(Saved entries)
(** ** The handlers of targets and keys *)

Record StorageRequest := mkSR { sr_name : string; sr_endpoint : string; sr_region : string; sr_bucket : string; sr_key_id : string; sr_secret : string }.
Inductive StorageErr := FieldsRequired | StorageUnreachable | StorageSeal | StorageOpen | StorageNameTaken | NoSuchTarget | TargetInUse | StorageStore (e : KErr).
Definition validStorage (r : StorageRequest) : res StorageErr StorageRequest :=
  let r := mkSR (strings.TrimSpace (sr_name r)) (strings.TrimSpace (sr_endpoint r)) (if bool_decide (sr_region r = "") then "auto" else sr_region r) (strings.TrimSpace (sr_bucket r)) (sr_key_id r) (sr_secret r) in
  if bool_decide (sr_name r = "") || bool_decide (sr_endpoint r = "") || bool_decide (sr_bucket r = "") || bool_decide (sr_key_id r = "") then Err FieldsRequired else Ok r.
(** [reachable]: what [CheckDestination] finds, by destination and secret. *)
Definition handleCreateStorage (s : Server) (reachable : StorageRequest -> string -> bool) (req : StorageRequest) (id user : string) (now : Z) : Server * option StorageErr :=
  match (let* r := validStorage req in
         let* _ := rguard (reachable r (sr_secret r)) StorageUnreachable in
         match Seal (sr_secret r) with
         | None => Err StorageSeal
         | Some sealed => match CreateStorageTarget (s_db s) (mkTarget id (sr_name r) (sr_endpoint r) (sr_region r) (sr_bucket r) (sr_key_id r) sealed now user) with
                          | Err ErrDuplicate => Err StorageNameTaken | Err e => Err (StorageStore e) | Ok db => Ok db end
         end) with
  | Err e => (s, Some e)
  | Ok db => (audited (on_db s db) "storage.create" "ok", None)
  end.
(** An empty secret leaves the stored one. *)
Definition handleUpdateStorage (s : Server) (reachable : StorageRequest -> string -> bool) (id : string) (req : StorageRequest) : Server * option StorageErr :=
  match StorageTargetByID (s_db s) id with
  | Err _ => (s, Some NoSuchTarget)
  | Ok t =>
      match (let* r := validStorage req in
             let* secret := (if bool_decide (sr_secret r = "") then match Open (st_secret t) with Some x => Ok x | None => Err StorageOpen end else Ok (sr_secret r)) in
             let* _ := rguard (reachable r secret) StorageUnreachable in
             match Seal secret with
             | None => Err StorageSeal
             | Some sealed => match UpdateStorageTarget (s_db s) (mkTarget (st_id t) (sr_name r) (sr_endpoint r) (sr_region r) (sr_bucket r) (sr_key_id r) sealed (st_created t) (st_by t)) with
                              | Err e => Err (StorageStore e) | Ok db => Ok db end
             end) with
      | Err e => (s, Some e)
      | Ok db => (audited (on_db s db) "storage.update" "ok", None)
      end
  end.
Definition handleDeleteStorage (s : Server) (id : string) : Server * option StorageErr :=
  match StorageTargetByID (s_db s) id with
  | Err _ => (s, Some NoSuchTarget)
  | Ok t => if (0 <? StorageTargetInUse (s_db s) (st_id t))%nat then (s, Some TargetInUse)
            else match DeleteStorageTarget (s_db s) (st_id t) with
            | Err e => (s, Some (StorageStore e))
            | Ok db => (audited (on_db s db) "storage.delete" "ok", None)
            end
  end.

### [Problem to work on]
Print every record exactly, so that each word matches what is written above.

### [Answer space]
(** ** The handlers of targets and keys *)

Record StorageRequest := mkSR { sr_name : string; sr_endpoint : string; sr_region : string; sr_bucket : string; sr_key_id : string; sr_secret : string }.
Inductive StorageErr := FieldsRequired | StorageUnreachable | StorageSeal | StorageOpen | StorageNameTaken | NoSuchTarget | TargetInUse | StorageStore (e : KErr).
Definition validStorage (r : StorageRequest) : res StorageErr StorageRequest :=
  let r := mkSR (strings.TrimSpace (sr_name r)) (strings.TrimSpace (sr_endpoint r)) (if bool_decide (sr_region r = "") then "auto" else sr_region r) (strings.TrimSpace (sr_bucket r)) (sr_key_id r) (sr_secret r) in
  if bool_decide (sr_name r = "") || bool_decide (sr_endpoint r = "") || bool_decide (sr_bucket r = "") || bool_decide (sr_key_id r = "") then Err FieldsRequired else Ok r.
(** [reachable]: what [CheckDestination] finds, by destination and secret. *)
Definition handleCreateStorage (s : Server) (reachable : StorageRequest -> string -> bool) (req : StorageRequest) (id user : string) (now : Z) : Server * option StorageErr :=
  match (let* r := validStorage req in
         let* _ := rguard (reachable r (sr_secret r)) StorageUnreachable in
         match Seal (sr_secret r) with
         | None => Err StorageSeal
         | Some sealed => match CreateStorageTarget (s_db s) (mkTarget id (sr_name r) (sr_endpoint r) (sr_region r) (sr_bucket r) (sr_key_id r) sealed now user) with
                          | Err ErrDuplicate => Err StorageNameTaken | Err e => Err (StorageStore e) | Ok db => Ok db end
         end) with
  | Err e => (s, Some e)
  | Ok db => (audited (on_db s db) "storage.create" "ok", None)
  end.
(** An empty secret leaves the stored one. *)
Definition handleUpdateStorage (s : Server) (reachable : StorageRequest -> string -> bool) (id : string) (req : StorageRequest) : Server * option StorageErr :=
  match StorageTargetByID (s_db s) id with
  | Err _ => (s, Some NoSuchTarget)
  | Ok t =>
      match (let* r := validStorage req in
             let* secret := (if bool_decide (sr_secret r = "") then match Open (st_secret t) with Some x => Ok x | None => Err StorageOpen end else Ok (sr_secret r)) in
             let* _ := rguard (reachable r secret) StorageUnreachable in
             match Seal secret with
             | None => Err StorageSeal
             | Some sealed => match UpdateStorageTarget (s_db s) (mkTarget (st_id t) (sr_name r) (sr_endpoint r) (sr_region r) (sr_bucket r) (sr_key_id r) sealed (st_created t) (st_by t)) with
                              | Err e => Err (StorageStore e) | Ok db => Ok db end
             end) with
      | Err e => (s, Some e)
      | Ok db => (audited (on_db s db) "storage.update" "ok", None)
      end
  end.
Definition handleDeleteStorage (s : Server) (id : string) : Server * option StorageErr :=
  match StorageTargetByID (s_db s) id with
  | Err _ => (s, Some NoSuchTarget)
  | Ok t => if (0 <? StorageTargetInUse (s_db s) (st_id t))%nat then (s, Some TargetInUse)
            else match DeleteStorageTarget (s_db s) (st_id t) with
            | Err e => (s, Some (StorageStore e))
            | Ok db => (audited (on_db s db) "storage.delete" "ok", None)
            end
  end.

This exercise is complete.